Nationwide, the consensus was that the law was blatantly discriminatory. There was a real fear that people would refuse to visit Arizona and that businesses would refuse to do business in Arizona. Within the state, opposition included an unlikely coalition of Civil Rights groups, LGBT activists, leaders of the business community, economic development groups, the tourism industry and the Arizona Chamber of Commerce. Even Tea Party sycophants like U.S. Senator Jeff Flake and several State Senators who voted for the bill urged the Governor to veto. Most surprising of all, some members of the Church of Jesus Christ of Latter Day Saints were calling for a veto. Apparently the Mormons worried the law was not focused narrowly enough on the LGBT community and feared some Arizona fundamentalists would “live their faith” by discriminating against Mormons. The Mormons are protected by the (federal) Civil Rights Act but their concerns were not totally unfounded. Arizona has a long and, in some circles, proud history of ignoring federal law governing voting rights so the idea we’d ignore the laws governing civil right isn’t really that much of a leap of imagination.
I thank Governor Jan for doing the right thing, albeit for the wrong reasons. In the world of real politik we must take our victories where we find them. Those of us who live, work, and shop in one of the three Arizona cities whose municipal civil rights ordinances include a ban on discrimination on the basis of sexual orientation can rest a little easier. In the rest of the State, of course, it is business as usual. People are free to ‘live their hate’ that same way they always have. Hang a sign in their store window that says; “No Queers”. There is nothing that prohibits that.

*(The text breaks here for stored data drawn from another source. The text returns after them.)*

Lemma scope_spawn_spec s who : inv s → is_running s who = true → who ≠ Outsider → (who = Owner → owner_ s = ORun) →
  inv (mkSystem (scope_ s) (owner_ s) (works_ s ++ [(WLoad, who)]) (resumed_ s)).
Proof.
  intros [Hs Hw Hst Hr Hj Hres] [_ Hrun]%is_running_inv Hout Hown.
  assert (∀ j x, (works_ s ++ [(WLoad, who)]) !! j = Some x → works_ s !! j = Some x ∨ x = (WLoad, who)) as Hl.
  { intros j x [?|[_ E]]%lookup_app_Some; [by left|right]. apply list_lookup_singleton_Some in E as [_ <-]. done. }
  assert (sum_list_with active (works_ s ++ [(WLoad, who)]) = sum_list_with active (works_ s) ∧
          sum_list_with resuming (works_ s ++ [(WLoad, who)]) = sum_list_with resuming (works_ s)) as [Ea Er] by (rewrite !sum_list_with_app; cbn; lia).
  split; cbn [scope_ owner_ works_ resumed_]; rewrite ?Ea, ?Er; try done.
  - intros j x [Hx| ->]%Hl; [by eapply Hw|done].
  - intros j w wh [Hx|E]%Hl Hw'; [|injection E as -> ->].
    + specialize (Hst j w wh Hx Hw'). destruct wh as [|k|]; simpl in *; [done| |done]. destruct Hst as [wh' Hk]. exists wh'. by apply lookup_app_l_Some.
    + destruct who as [|k|]; simpl in *; [by apply Hown| |done]. destruct Hrun as [wh' Hk]. exists wh'. by apply lookup_app_l_Some.
  - intros Hjd. exfalso. destruct who as [|k|]; [|destruct Hrun as [wh' Hk]; by apply (Hj Hjd k WAwait wh' Hk)|done].
    rewrite Hown in Hjd by done. by destruct Hjd.
Qed.

(** What the owner does leaves the work alone. *)
Lemma owner_moves s sc o : inv s → ¬ is_joined (owner_ s) ∨ is_joined o → (∀ j w who, works_ s !! j = Some (w, who) → w = WLoad ∨ w = WAdd → caller_waits s who → who = Owner → o = ORun) →
  match sc with
  | Some c => m_count c = Z.of_nat (owner_weight o + sum_list_with active (works_ s)) ∧ o ≠ OGone ∧ (o ≠ ORun → o ≠ OStore → is_Some (m_continuation c))
  | None => o = OGone
  end →
  sum_list_with resuming (works_ s) = (if bool_decide (o = OSuspended) && (sum_list_with active (works_ s) =? 0)%nat then 1%nat else 0%nat) →
  (is_joined o → ∀ i w who, works_ s !! i = Some (w, who) → finished w) → inv (mkSystem sc o (works_ s) (resumed_ s)).
Proof.
  intros [Hs Hw Hst Hr Hj Hres] Ho Hstart Hsc Hr' Hj'. split; try done; cbn [owner_ works_ resumed_].
  - intros j w who Hx Hwx. pose proof (Hst j w who Hx Hwx) as Hc. destruct who as [|k|]; [by apply (Hstart j w Owner)|done|done].
  - destruct Ho as [Hn|Hy]; [rewrite bool_decide_false in Hres by done; lia|]. rewrite (bool_decide_true (is_joined o)) by done. by destruct (bool_decide _) in Hres; lia.
Qed.

Lemma all_finished s : inv s → sum_list_with active (works_ s) = 0%nat → owner_weight (owner_ s) = 0%nat ∨ (∀ j w who, works_ s !! j = Some (w, who) → ¬ (w = WLoad ∨ w = WAdd)) →
  sum_list_with resuming (works_ s) = 0%nat → ∀ i w who, works_ s !! i = Some (w, who) → finished w.
Proof.
  intros HI Ha Ho Hr i w who Hi. pose proof (sum_lookup_le active _ _ _ Hi) as H1. pose proof (sum_lookup_le resuming _ _ _ Hi) as H2.
  assert (¬ (w = WLoad ∨ w = WAdd)) as Hst.
  { intros Hw. destruct Ho as [Ho|Ho]; [|by eapply Ho]. pose proof (starting_count s i w who HI Hi Hw). lia. }
  destruct w as [| | |[|[|k]] th|k th|]; cbn in *; try done; try lia; [by apply Hst; left|by apply Hst; right|].
  destruct (i_works _ HI _ _ Hi) as [Hk _]. cbn in Hk. lia.
Qed.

What ultimately offended some Arizona conservatives about SB 1062, and offending Arizona conservatives is the only way a law gets vetoed in AZ, is the limitations it placed on their freedom of thought; what Queen Elizabeth I referred to as ‘making windows into men’s souls”. The law said conservatives were free to discriminate based on their sincerely held religious beliefs. With the exception of the three cities with municipal ordinances, it has never been necessary for a bigot in Arizona to have “sincerely held religious beliefs” before. The hate alone has always been enough.